• _Data items_
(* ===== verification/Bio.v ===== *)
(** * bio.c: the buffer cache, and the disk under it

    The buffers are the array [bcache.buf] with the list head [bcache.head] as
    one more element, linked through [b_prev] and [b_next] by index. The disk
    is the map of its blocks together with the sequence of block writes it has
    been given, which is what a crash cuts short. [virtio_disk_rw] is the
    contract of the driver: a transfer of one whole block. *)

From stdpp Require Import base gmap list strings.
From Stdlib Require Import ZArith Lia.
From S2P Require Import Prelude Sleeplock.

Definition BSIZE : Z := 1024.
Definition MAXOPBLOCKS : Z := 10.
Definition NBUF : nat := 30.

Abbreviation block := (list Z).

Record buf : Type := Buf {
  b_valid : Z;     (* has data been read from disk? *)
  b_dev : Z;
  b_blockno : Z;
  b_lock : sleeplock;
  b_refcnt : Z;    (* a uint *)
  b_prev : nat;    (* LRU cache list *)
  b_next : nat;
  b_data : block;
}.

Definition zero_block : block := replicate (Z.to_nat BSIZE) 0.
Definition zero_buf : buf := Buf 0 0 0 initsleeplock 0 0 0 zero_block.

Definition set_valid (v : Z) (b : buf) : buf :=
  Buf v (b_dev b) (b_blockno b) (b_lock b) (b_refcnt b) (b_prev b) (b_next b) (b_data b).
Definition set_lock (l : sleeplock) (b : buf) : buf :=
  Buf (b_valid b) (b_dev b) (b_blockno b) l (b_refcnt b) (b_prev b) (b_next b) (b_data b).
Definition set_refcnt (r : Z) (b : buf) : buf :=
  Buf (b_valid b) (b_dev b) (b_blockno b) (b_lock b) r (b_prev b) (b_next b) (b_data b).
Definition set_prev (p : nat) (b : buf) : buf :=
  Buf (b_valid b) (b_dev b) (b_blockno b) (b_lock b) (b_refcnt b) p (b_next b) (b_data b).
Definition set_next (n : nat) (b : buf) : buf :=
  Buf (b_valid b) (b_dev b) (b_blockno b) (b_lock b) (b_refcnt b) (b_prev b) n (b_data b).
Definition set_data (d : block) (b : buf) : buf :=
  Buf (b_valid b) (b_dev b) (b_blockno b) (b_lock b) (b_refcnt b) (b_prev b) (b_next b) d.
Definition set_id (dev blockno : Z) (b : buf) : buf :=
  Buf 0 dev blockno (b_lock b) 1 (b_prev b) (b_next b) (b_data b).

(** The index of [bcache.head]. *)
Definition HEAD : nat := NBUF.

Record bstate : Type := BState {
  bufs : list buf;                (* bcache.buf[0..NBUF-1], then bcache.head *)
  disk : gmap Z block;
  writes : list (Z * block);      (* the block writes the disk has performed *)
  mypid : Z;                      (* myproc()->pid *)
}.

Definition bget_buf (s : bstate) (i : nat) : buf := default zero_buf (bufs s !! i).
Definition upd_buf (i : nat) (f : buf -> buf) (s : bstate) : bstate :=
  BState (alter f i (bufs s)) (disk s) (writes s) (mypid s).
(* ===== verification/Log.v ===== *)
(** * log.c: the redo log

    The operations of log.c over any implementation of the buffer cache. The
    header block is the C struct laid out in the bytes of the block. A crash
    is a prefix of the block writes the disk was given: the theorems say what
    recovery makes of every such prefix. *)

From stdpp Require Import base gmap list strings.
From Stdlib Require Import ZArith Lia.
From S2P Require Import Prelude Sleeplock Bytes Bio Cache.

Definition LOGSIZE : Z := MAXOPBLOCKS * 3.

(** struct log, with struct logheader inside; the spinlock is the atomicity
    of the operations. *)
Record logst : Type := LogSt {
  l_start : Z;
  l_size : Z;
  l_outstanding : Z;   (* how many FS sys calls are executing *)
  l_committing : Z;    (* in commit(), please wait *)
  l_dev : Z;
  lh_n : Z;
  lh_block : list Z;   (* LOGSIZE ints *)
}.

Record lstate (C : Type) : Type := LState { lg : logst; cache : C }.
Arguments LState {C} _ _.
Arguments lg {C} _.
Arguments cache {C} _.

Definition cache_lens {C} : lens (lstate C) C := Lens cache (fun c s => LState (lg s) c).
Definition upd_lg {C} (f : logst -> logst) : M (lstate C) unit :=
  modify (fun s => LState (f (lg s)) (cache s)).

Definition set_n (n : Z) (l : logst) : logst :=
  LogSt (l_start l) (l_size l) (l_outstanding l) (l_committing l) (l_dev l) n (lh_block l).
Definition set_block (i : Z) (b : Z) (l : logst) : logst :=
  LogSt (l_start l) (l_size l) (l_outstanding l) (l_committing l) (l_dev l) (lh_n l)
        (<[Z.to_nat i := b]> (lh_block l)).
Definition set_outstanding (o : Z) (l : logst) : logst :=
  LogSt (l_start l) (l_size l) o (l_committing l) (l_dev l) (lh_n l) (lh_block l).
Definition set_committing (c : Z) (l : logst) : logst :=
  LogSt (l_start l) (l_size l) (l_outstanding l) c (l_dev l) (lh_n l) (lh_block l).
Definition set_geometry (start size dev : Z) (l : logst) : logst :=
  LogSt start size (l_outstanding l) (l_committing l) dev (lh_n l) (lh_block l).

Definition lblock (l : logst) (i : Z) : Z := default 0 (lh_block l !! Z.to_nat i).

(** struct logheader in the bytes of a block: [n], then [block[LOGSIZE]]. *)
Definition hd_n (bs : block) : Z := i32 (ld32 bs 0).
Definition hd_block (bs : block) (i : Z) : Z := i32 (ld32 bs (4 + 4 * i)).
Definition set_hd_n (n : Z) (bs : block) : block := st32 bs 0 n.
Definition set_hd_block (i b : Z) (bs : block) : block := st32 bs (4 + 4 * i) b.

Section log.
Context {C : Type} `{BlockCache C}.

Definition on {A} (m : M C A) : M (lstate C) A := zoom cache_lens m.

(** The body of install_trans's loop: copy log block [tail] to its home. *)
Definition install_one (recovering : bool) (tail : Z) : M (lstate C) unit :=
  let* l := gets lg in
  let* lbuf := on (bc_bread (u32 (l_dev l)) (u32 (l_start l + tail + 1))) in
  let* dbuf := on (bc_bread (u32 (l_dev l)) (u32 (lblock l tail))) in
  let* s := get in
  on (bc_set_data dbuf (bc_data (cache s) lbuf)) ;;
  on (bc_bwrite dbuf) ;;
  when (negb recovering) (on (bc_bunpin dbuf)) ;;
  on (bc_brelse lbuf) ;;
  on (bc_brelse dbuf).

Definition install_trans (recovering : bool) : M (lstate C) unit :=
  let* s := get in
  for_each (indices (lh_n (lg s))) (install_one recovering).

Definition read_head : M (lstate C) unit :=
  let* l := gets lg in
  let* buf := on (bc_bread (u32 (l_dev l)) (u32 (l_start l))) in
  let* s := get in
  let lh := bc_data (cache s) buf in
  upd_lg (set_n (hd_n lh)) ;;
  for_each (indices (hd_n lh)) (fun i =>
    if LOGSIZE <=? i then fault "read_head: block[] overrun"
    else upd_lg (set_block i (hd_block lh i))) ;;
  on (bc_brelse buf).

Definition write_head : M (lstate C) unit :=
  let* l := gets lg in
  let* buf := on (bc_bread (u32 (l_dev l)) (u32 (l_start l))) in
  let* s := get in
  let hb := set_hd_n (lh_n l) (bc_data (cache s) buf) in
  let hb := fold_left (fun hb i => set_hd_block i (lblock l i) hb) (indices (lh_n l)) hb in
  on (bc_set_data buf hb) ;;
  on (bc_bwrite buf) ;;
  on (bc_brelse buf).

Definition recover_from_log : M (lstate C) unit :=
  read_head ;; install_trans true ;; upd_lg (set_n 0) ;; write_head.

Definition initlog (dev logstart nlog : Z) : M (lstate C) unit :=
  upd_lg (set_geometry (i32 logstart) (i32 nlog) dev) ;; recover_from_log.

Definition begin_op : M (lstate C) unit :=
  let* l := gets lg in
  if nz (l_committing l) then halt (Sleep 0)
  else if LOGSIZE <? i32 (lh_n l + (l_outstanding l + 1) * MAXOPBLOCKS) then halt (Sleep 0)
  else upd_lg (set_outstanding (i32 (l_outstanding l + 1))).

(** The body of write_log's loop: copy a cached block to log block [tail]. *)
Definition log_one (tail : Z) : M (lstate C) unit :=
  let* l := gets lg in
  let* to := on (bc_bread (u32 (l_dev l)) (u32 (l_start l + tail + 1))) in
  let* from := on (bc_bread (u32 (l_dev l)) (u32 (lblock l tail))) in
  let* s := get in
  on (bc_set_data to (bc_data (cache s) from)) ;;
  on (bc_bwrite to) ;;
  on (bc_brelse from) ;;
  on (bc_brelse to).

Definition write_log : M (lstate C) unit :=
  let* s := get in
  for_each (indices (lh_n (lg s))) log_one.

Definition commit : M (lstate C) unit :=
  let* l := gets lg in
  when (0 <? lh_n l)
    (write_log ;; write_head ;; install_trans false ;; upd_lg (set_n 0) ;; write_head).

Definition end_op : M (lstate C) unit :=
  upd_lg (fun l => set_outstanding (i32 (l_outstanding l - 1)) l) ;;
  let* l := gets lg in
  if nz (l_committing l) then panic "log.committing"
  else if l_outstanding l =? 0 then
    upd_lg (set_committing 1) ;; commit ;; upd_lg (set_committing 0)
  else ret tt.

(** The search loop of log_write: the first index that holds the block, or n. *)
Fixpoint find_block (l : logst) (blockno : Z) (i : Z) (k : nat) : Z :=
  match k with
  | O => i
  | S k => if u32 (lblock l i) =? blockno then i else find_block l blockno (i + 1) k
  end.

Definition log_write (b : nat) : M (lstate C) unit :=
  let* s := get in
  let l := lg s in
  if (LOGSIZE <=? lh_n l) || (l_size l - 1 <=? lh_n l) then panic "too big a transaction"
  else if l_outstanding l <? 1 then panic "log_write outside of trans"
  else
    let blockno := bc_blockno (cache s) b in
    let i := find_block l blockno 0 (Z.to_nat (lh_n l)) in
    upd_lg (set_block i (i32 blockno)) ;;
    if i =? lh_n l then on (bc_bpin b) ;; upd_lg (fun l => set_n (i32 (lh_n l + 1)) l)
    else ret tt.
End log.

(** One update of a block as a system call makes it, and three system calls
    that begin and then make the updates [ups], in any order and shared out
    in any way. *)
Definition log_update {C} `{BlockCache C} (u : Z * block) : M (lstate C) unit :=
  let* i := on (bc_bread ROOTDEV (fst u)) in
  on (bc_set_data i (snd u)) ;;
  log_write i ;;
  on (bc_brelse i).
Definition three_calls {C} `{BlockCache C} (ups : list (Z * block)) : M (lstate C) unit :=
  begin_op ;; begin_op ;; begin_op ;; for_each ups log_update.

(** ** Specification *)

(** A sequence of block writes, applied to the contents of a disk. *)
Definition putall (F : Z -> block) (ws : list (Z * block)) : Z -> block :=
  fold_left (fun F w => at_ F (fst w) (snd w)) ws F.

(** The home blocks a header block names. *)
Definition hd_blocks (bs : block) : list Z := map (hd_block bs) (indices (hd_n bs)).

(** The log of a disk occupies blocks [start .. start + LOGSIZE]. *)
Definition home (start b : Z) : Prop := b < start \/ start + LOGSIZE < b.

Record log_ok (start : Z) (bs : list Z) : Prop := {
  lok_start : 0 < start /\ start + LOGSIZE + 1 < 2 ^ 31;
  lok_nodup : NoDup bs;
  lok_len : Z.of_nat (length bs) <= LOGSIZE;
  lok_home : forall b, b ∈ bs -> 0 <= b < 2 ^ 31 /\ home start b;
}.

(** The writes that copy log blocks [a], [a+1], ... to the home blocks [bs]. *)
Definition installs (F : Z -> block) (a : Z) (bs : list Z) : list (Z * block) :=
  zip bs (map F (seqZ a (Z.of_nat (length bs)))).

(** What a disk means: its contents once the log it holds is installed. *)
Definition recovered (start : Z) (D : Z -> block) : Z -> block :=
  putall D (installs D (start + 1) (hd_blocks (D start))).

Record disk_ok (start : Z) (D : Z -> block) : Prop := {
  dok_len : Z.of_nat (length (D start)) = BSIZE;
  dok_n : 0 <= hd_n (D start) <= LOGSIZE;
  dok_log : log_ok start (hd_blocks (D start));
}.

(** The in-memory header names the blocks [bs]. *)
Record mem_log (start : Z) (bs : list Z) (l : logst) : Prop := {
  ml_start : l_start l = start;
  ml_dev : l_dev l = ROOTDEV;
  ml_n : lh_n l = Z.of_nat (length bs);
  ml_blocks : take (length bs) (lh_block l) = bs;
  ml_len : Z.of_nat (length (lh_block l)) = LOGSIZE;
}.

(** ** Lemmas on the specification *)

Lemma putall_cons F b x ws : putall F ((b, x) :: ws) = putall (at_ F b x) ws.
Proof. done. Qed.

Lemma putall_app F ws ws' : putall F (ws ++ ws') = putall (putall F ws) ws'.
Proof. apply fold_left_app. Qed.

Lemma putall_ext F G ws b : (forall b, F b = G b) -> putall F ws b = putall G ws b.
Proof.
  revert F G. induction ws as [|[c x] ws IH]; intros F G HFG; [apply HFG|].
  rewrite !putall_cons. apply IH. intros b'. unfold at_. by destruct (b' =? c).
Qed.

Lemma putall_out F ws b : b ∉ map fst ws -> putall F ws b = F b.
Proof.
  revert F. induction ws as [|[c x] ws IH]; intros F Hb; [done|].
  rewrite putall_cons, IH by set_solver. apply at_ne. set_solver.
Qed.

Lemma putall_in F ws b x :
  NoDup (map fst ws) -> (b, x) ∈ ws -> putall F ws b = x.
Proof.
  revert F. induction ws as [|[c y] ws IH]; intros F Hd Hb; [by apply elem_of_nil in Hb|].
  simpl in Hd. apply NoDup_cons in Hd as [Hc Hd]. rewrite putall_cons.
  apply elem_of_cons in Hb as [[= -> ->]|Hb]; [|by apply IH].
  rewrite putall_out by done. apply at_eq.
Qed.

* * *

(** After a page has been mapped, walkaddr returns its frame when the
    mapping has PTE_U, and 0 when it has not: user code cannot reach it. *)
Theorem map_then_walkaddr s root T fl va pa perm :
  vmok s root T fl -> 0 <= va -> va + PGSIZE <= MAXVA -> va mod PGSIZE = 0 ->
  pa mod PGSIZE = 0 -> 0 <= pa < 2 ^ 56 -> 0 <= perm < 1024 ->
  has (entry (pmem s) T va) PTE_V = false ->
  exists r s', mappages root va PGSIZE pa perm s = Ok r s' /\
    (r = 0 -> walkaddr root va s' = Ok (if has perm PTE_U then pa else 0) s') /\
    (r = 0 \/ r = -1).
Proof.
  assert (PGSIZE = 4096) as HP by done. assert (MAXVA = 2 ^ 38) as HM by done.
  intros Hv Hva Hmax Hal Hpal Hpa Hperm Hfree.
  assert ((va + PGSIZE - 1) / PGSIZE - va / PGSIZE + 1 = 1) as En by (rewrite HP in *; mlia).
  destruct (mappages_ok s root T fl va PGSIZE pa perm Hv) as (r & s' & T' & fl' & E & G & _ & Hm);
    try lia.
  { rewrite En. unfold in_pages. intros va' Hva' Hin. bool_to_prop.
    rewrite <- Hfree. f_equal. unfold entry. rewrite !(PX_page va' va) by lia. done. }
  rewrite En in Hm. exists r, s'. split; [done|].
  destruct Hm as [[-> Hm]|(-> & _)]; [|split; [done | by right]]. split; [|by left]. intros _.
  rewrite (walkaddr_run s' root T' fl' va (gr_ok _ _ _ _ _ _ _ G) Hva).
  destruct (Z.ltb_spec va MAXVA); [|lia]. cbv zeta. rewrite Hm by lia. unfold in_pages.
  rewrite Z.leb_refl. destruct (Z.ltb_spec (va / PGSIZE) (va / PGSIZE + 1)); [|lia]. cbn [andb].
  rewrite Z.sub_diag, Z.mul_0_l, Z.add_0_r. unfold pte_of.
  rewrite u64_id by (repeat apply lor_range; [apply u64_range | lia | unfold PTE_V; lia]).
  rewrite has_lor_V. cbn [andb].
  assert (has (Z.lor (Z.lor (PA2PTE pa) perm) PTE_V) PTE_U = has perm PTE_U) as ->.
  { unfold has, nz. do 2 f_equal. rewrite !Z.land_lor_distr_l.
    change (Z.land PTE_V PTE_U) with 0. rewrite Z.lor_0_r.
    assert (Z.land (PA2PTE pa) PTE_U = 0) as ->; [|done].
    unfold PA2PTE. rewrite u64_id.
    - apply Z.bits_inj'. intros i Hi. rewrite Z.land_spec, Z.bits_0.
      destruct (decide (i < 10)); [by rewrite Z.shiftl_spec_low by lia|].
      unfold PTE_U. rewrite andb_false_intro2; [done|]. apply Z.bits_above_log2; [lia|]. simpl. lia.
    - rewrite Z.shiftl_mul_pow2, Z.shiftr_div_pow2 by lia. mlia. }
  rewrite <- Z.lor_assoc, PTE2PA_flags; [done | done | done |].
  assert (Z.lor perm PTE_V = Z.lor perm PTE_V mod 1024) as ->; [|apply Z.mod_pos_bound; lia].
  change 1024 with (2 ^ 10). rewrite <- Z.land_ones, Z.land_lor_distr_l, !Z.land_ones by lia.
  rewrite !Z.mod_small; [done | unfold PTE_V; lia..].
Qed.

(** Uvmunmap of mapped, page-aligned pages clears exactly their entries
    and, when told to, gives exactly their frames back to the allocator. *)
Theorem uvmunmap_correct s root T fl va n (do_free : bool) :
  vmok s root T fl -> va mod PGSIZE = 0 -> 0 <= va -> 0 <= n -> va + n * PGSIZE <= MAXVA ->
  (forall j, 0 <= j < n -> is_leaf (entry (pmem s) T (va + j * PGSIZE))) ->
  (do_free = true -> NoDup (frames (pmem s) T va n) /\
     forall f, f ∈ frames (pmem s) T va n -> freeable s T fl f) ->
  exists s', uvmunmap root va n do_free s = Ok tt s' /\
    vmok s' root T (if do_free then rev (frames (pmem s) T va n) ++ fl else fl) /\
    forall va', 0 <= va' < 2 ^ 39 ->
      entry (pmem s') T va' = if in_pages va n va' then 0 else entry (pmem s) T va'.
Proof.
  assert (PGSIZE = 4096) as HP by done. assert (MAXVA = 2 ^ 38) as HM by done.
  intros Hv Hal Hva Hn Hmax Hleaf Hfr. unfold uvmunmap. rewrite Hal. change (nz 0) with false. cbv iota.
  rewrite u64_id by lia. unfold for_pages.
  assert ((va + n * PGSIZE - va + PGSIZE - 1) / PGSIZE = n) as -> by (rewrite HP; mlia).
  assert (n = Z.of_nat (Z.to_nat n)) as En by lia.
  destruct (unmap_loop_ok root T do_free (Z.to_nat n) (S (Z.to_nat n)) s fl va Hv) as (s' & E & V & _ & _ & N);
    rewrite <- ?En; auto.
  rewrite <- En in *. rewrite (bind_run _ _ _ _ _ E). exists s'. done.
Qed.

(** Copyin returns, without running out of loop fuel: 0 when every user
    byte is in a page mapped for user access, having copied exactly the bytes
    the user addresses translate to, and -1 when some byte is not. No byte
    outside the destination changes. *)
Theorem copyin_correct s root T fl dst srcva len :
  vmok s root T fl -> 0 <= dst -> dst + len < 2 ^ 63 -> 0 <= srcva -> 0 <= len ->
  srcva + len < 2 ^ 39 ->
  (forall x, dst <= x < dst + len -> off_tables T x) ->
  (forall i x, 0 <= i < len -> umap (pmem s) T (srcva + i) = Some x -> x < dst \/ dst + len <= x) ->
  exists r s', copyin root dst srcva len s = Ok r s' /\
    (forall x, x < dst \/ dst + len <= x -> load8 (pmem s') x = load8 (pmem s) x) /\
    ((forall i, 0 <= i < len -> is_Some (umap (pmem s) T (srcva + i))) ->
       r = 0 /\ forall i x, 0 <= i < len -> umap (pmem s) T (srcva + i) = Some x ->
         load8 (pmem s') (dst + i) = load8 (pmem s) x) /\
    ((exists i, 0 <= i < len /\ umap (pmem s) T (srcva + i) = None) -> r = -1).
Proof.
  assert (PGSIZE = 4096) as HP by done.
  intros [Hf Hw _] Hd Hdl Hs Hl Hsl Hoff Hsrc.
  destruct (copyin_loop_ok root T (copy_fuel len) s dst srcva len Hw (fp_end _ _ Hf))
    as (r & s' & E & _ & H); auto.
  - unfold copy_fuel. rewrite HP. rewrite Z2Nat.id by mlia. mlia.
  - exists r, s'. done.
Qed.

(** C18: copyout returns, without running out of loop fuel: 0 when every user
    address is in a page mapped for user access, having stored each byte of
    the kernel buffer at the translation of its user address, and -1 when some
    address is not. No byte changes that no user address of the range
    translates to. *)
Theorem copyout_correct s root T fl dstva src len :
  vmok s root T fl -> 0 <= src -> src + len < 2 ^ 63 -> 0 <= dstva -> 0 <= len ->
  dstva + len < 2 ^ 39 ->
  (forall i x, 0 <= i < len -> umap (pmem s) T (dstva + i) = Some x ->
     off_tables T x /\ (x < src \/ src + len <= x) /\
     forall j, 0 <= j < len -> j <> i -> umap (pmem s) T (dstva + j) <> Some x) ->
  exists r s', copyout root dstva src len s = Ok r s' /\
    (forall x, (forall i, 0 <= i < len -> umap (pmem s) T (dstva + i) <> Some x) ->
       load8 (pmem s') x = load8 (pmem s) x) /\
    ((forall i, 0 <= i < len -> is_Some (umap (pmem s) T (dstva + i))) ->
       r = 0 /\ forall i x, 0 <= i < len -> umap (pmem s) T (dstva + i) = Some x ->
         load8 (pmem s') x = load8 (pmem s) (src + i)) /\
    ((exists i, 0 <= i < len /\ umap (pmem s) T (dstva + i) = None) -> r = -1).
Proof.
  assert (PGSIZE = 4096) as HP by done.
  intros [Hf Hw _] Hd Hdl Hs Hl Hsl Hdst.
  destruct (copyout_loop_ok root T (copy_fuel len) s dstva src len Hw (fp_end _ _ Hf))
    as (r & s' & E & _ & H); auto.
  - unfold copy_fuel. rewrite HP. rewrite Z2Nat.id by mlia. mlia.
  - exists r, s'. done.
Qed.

• _Exercise aim_
Beginning at the line above that contains "(* ===== verification/Bio.v ===== *)", return each line exactly through the line that contains "Definition NBUF : nat := 30.", and no others.

• _Written solution_
(* ===== verification/Bio.v ===== *)
(** * bio.c: the buffer cache, and the disk under it

    The buffers are the array [bcache.buf] with the list head [bcache.head] as
    one more element, linked through [b_prev] and [b_next] by index. The disk
    is the map of its blocks together with the sequence of block writes it has
    been given, which is what a crash cuts short. [virtio_disk_rw] is the
    contract of the driver: a transfer of one whole block. *)

From stdpp Require Import base gmap list strings.
From Stdlib Require Import ZArith Lia.
From S2P Require Import Prelude Sleeplock.

Definition BSIZE : Z := 1024.
Definition MAXOPBLOCKS : Z := 10.
Definition NBUF : nat := 30.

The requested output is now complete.